## What you need to do
Among the records that follow, find each line holding the word "serialization" and copy it.

## Provided information
(* ===== verification/TraceDigest.v ===== *)
(** The identity of an event trace: its digest binds the trace, and the
    synthetic trace of one target in closed form. *)
From S2P Require Import Prelude JsString OrderedMap Unicode Identifiers JsValue RepositoryPath ActivationAlgebra ObjectGraph JsonText CanonicalDigest ResolutionTrace TraceQueries TraceReading TraceDrafts TraceLaws.

(** ** The serialization of a normalized trace *)

Section serialization.
Context `{Sha256}.

Lemma serialize_normalized h v t :
  normalizeResolutionEventTrace h v = Ok t ->
  serializeResolutionEventTrace h v = Ok (JSON_stringify (trace_value t)).
Proof. intros E. unfold serializeResolutionEventTrace. by rewrite E. Qed.

Lemma digest_normalized h v t :
  normalizeResolutionEventTrace h v = Ok t ->
  digestResolutionEventTrace h v = Ok (sha256_hex (JSON_stringify (trace_value t))).
Proof. intros E. unfold digestResolutionEventTrace. by rewrite (serialize_normalized h v t E). Qed.

(** The digest of a trace the module made itself never fails. *)
Lemma digest_back h h' v t :
  normalizeResolutionEventTrace h v = Ok t ->
  digestResolutionEventTrace h' (trace_value t) = Ok (sha256_hex (JSON_stringify (trace_value t))).
Proof. intros E. by apply digest_normalized, (normalize_again h h' v). Qed.
End serialization.

(** ** Traces as JSON data

    The settings of a trace are JSON data when the texts of their fractions are
    numerals, which the texts of numbers are. *)

Definition json_event (e : ResolutionEvent) : Prop :=
  Forall (fun s => json_data (set_value s)) (event_settings (ev_payload e)).
Definition json_trace (t : ResolutionEventTrace) : Prop := Forall json_event (trace_events t).

(** A sequence number of -0 is accepted at position 0, and is written as 0. *)
Definition positive_number (x : number) : number := match x with NegativeZero => Integer 0 | x => x end.

Definition positive_event (e : ResolutionEvent) : ResolutionEvent :=
  {| ev_id := ev_id e; ev_sequence := positive_number (ev_sequence e); ev_targetId := ev_targetId e;
     ev_uncertainty := ev_uncertainty e; ev_payload := ev_payload e |}.

Definition positive_trace (t : ResolutionEventTrace) : ResolutionEventTrace :=
  {| trace_rules := trace_rules t; trace_targets := trace_targets t;
     trace_events := map positive_event (trace_events t) |}.

Lemma stringify_positive t : JSON_stringify (trace_value (positive_trace t)) = JSON_stringify (trace_value t).
Proof.
  assert (map JSON_stringify (map event_value (map positive_event (trace_events t)))
          = map JSON_stringify (map event_value (trace_events t))) as E.
  { rewrite !map_map. apply map_ext. intros e. unfold event_value.
    cbn [ev_id ev_sequence ev_targetId ev_uncertainty ev_payload positive_event]. by destruct (ev_sequence e). }
  unfold trace_value, trace_record.
  cbn [JSON_stringify map fst snd trace_rules trace_targets trace_events positive_trace]. by rewrite E.
Qed.

(** Values made of texts are JSON data. *)
Create HintDb json discriminated.
Ltac json_fields :=
  repeat first
    [ apply json_data_record | apply json_data_string | apply json_data_null
    | apply Forall_cons_2; cbn [snd] | apply Forall_nil_2 | solve [eauto 2 with json nocore] ].

Lemma json_texts l : json_data (texts_value l).
Proof. constructor. apply Forall_map, Forall_true. intros s. constructor. Qed.
#[export] Hint Resolve json_texts : json.

Lemma json_nullable x : json_data (VText x).
Proof. destruct x; constructor. Qed.
#[export] Hint Resolve json_nullable : json.

Lemma json_uncertainty u : json_data (uncertainty_value u).
Proof.
  destruct u; cbn [uncertainty_value]; json_fields.
  constructor. apply Forall_map, Forall_true. intros a. unfold compose, alternative_value. json_fields.
Qed.
#[export] Hint Resolve json_uncertainty : json.

Lemma json_settings l : Forall (fun s => json_data (set_value s)) l -> json_data (settings_value l).
Proof.
  intros Hl. constructor. apply Forall_map. eapply Forall_impl; [exact Hl|]. intros s Hs.
  unfold compose, setting_value. json_fields.
Qed.
#[export] Hint Resolve json_settings : json.

Definition good_sequence (e : ResolutionEvent) : Prop := json_number (positive_number (ev_sequence e)).

Lemma json_event_value e : json_event e -> good_sequence e -> json_data (event_value (positive_event e)).
Proof.
  intros He Hs. unfold event_value.
  cbn [ev_id ev_sequence ev_targetId ev_uncertainty ev_payload positive_event]. unfold json_event in He.
  constructor. apply Forall_app_2; [json_fields; by constructor|].
  destruct (ev_payload e); cbn [payload_fields event_settings] in *; json_fields.
Qed.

## Answer for the task
(** ** The serialization of a normalized trace *)
Section serialization.
End serialization.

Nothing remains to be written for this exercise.